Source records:
(* ===== verification/Engine.v ===== *)
(** The execution-layer engine ([app/src/engine.rs]): consensus amounts, and
    the sequences of Engine API calls that build and commit a block. *)
From stdpp Require Import base decidable list.
From Stdlib Require Import ZArith Lia.
From S2P Require Import Prelude Bitcoin Errors AuxPow Signatures Block Wallet Bridge.

Record ForkchoiceState := mkForkchoice {
  head_block_hash : hash;
  safe_block_hash : hash;
  finalized_block_hash : hash;
}.

Record PayloadAttributes := mkAttributes {
  pa_timestamp : Z;
  pa_fee_recipient : Address;
  pa_withdrawals : list Withdrawal;
}.

(** A transaction of an execution block, and the block, with the fields the
    node reads. *)
Record ExecTx := mkExecTx {
  tx_hash : hash;
  gas_price : option Z;
  max_fee_per_gas : option Z;
  max_priority_fee_per_gas : option Z;
}.

Record ExecBlock := mkExecBlock {
  eb_transactions : list ExecTx;
  eb_base_fee_per_gas : option Z;
}.

(** A block with its transactions, as the client serves it; each transaction is
    given by its RLP bytes. *)
Record CapellaBlock := mkCapella {
  cb_parent_hash : hash;
  cb_fee_recipient : Address;
  cb_state_root : hash;
  cb_receipts_root : hash;
  cb_logs_bloom : bytes;
  cb_prev_randao : hash;
  cb_block_number : Z;
  cb_gas_limit : Z;
  cb_gas_used : Z;
  cb_timestamp : Z;
  cb_extra_data : bytes;
  cb_base_fee_per_gas : Z;
  cb_block_hash : hash;
  cb_transactions : list bytes;
  cb_withdrawals : list Withdrawal;
}.

Inductive ExecutionBlockWithTransactions :=
| Capella (b : CapellaBlock)
| OtherFork (transactions : list bytes).

(** The execution client: a state and the calls the node makes on it. A call
    can fail; [api_get_payload] gives [None] for a payload that is not of the
    Capella fork. *)
Class ExecutionApi `{BridgeLib} := {
  EL : Type;
  PayloadId : Type;
  api_forkchoice_updated : ForkchoiceState -> option PayloadAttributes -> EL ->
                           res unit (option PayloadId) * EL;
  api_get_payload : PayloadId -> EL -> res unit (option Payload);
  api_new_payload : Payload -> EL -> res unit (option hash) * EL;
  api_latest_block_hash : EL -> res unit (option hash);
  api_payload_body : hash -> EL -> res unit bool;
  api_block_with_txs : hash -> EL -> res unit (option ExecBlock);
  api_receipt : hash -> EL -> res unit (option Receipt);
  api_block_by_tag : list Z -> EL -> res unit (option hash);
  api_block_with_txns : hash -> EL -> res unit (option ExecutionBlockWithTransactions);
}.

Module Engine.

(** Amounts in Gwei. *)
Definition from_wei {E} (wei : Z) : res E Z := chk 64 (wei / 10 ^ 9).
Definition from_satoshi {E} (sats : Z) : res E Z := mul_chk 64 sats 10.
Definition amount_add {E} (a b : Z) : res E Z := add_chk 64 a b.

(** [AddBalance] as a withdrawal. *)
Definition into_withdrawal (b : Address * Z) : Withdrawal := mkWithdrawal 0 0 b.1 b.2.

(** 0x...dEaD. *)
Definition DEAD_ADDRESS : Address := replicate 18 0 ++ [222; 173].

Section WithApi.
Context `{A : ExecutionApi}.

(** The engine keeps the last finalized payload hash; its API is the client. *)
Record t := mk { finalized : option hash; el : EL }.

Definition set_finalized (h : hash) (e : t) : t := mk (Some h) (el e).
Definition finalized_or_default (e : t) : hash := default zero_hash (finalized e).

Definition call {R} (f : EL -> res unit R * EL) : ST t Error (res unit R) := fun e =>
  let (r, x) := f (el e) in (Ok r, mk (finalized e) x).

(** [build_block]: the failures of the two calls are engine errors; without a
    head to build on, the latest block of the client is used ([unwrap]). The
    result is the Capella payload, if it is one. *)
Definition build_block (timestamp : Z) (payload_head : option hash)
    (add_balances : list (Address * Z)) : ST t Error (option Payload) :=
  let attributes := mkAttributes timestamp DEAD_ADDRESS (map into_withdrawal add_balances) in
  e ← getS;
  head ← liftR (match payload_head with
                | Some head => Ok head
                | None => h ← unwrap_res (api_latest_block_hash (el e)); unwrap h
                end);
  let f := finalized_or_default e in
  response ← call (api_forkchoice_updated (mkForkchoice head f f) (Some attributes));
  payload_id ← liftR (map_err (fun _ => EngineApiError) response);
  payload_id ← liftR (ok_or payload_id PayloadIdUnavailable);
  e ← getS;
  liftR (map_err (fun _ => EngineApiError) (api_get_payload payload_id (el e))).

(** [commit_block]: point the client at the parent, hand it the payload, move
    the head to what it reports as valid. The forkchoice calls are unwrapped. *)
Definition commit_block (p : Payload) : ST t Error hash :=
  e ← getS;
  let f := finalized_or_default e in
  r ← call (api_forkchoice_updated (mkForkchoice (p_parent_hash p) f f) None);
  liftR (unwrap_res r) ;;
  response ← call (api_new_payload p);
  latest ← liftR (map_err (fun _ => EngineApiError) response);
  head ← liftR (ok_or latest InvalidBlockHash);
  r ← call (api_forkchoice_updated (mkForkchoice head f f) None);
  liftR (unwrap_res r) ;;
  mret head.

Definition get_block_with_txs (h : hash) (e : t) : res Error (option ExecBlock) :=
  map_err (fun _ => ExecutionLayerError) (api_block_with_txs h (el e)).

(** [ENGINE_API_QUERY_RETRY_COUNT] is 1: one attempt, then an error. *)
Definition get_transaction_receipt (h : hash) (e : t) : res Error (option Receipt) :=
  match api_receipt h (el e) with
  | Ok r => Ok r
  | Err _ => Err ExecutionLayerError
  | Panic => Panic
  end.

(** [VariableList::new(l).unwrap()]. *)
Definition variable_list {E X} (max : Z) (l : list X) : res E (list X) :=
  if Z.of_nat (length l) <=? max then Ok l else Panic.

Definition block_transactions (b : ExecutionBlockWithTransactions) : list bytes :=
  match b with Capella b => cb_transactions b | OtherFork l => l end.

(** [get_payload_by_tag_from_engine]: everything is unwrapped; a block of
    another fork panics, and so does one beyond the limits of [MainnetEthSpec]
    on the sizes and numbers of transactions and withdrawals. *)
Definition get_payload_by_tag_from_engine (tag : list Z) (e : t) : res Error Payload :=
  execution_block ← unwrap_res (api_block_by_tag tag (el e));
  execution_block ← unwrap execution_block;
  block ← unwrap_res (api_block_with_txns execution_block (el e));
  block ← unwrap block;
  transactions ← collect (variable_list (2 ^ 30)) (block_transactions block);
  transactions ← variable_list (2 ^ 20) transactions;
  match block with
  | Capella b =>
      withdrawals ← variable_list 16 (cb_withdrawals b);
      Ok (mkPayload (cb_parent_hash b) (cb_fee_recipient b) (cb_state_root b) (cb_receipts_root b)
            (cb_logs_bloom b) (cb_prev_randao b) (cb_block_number b) (cb_gas_limit b) (cb_gas_used b)
            (cb_timestamp b) (cb_extra_data b) (cb_base_fee_per_gas b) (cb_block_hash b) transactions
            withdrawals)
  | OtherFork _ => Panic
  end.

(** ** Lemmas *)

Lemma collect_limits {E X} max (l : list (list X)) :
  collect (variable_list (E:=E) max) l
  = if forallb (fun x => Z.of_nat (length x) <=? max) l then Ok l else Panic.
Proof.
  induction l as [|x l IH]; [done|]. cbn [collect forallb]. rewrite IH. unfold variable_list.
  destruct (Z.of_nat (length x) <=? max); [|done]. cbn. by destruct (forallb _ l).
Qed.

(** The limits of a payload. *)
Definition within_limits (b : CapellaBlock) : bool :=
  forallb (fun x => Z.of_nat (length x) <=? 2 ^ 30) (cb_transactions b)
  && (Z.of_nat (length (cb_transactions b)) <=? 2 ^ 20) && (Z.of_nat (length (cb_withdrawals b)) <=? 16).

(** The payload of a block within the limits is the block's, field by field; one
    beyond them aborts the node. *)
Theorem payload_of_capella tag e h b :
  api_block_by_tag tag (el e) = Ok (Some h) -> api_block_with_txns h (el e) = Ok (Some (Capella b)) ->
  get_payload_by_tag_from_engine tag e
  = if within_limits b
    then Ok (mkPayload (cb_parent_hash b) (cb_fee_recipient b) (cb_state_root b) (cb_receipts_root b)
               (cb_logs_bloom b) (cb_prev_randao b) (cb_block_number b) (cb_gas_limit b) (cb_gas_used b)
               (cb_timestamp b) (cb_extra_data b) (cb_base_fee_per_gas b) (cb_block_hash b)
               (cb_transactions b) (cb_withdrawals b))
    else Panic.
Proof.
  intros Ht Hb. unfold get_payload_by_tag_from_engine, within_limits. rewrite Ht. cbn [unwrap_res unwrap mbind res_bind].
  rewrite Hb. cbn [unwrap_res unwrap mbind res_bind block_transactions]. rewrite collect_limits.
  destruct (forallb _ _); [|done]. cbn [mbind res_bind andb]. unfold variable_list.
  destruct (_ <=? 2 ^ 20); [|done]. cbn [mbind res_bind andb]. by destruct (_ <=? 16).
Qed.

Lemma from_satoshi_ok {E} a : 0 <= a -> a * 10 < 2 ^ 64 -> from_satoshi (E:=E) a = Ok (a * 10).
Proof. intros. apply mul_chk_ok. lia. Qed.

Lemma from_wei_ok {E} w : 0 <= w -> w / 10 ^ 9 < 2 ^ 64 -> from_wei (E:=E) w = Ok (w / 10 ^ 9).
Proof. intros. apply chk_ok. split; [apply Z.div_pos; lia|done]. Qed.

(** Committing a block never changes what is finalized, and when the payload
    call succeeds with a valid hash, the client's head is that hash. *)
Lemma commit_block_finalized p e r e' :
  commit_block p e = (r, e') -> finalized e' = finalized e.
Proof.
  unfold commit_block, getS, call, liftR, mbind, st_bind, mret, st_ret.
  destruct (api_forkchoice_updated _ _ (el e)) as [r1 x1]. cbn.
  destruct (unwrap_res r1); cbn; [|by intros [= _ <-]..].
  destruct (api_new_payload p x1) as [r2 x2]. cbn.
  destruct (map_err _ r2) as [latest| |]; cbn; [|by intros [= _ <-]..].
  destruct (ok_or latest InvalidBlockHash) as [h| |]; cbn; [|by intros [= _ <-]..].
  destruct (api_forkchoice_updated _ _ x2) as [r3 x3]. cbn.
  destruct (unwrap_res r3); cbn; by intros [= _ <-].
Qed.

End WithApi.

End Engine.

> _Aim of the task_:
Filter the records above for lines with "intros".

> _Task response_:
  intros Ht Hb. unfold get_payload_by_tag_from_engine, within_limits. rewrite Ht. cbn [unwrap_res unwrap mbind res_bind].
Proof. intros. apply mul_chk_ok. lia. Qed.
Proof. intros. apply chk_ok. split; [apply Z.div_pos; lia|done]. Qed.
  destruct (unwrap_res r1); cbn; [|by intros [= _ <-]..].
  destruct (map_err _ r2) as [latest| |]; cbn; [|by intros [= _ <-]..].
  destruct (ok_or latest InvalidBlockHash) as [h| |]; cbn; [|by intros [= _ <-]..].
  destruct (unwrap_res r3); cbn; by intros [= _ <-].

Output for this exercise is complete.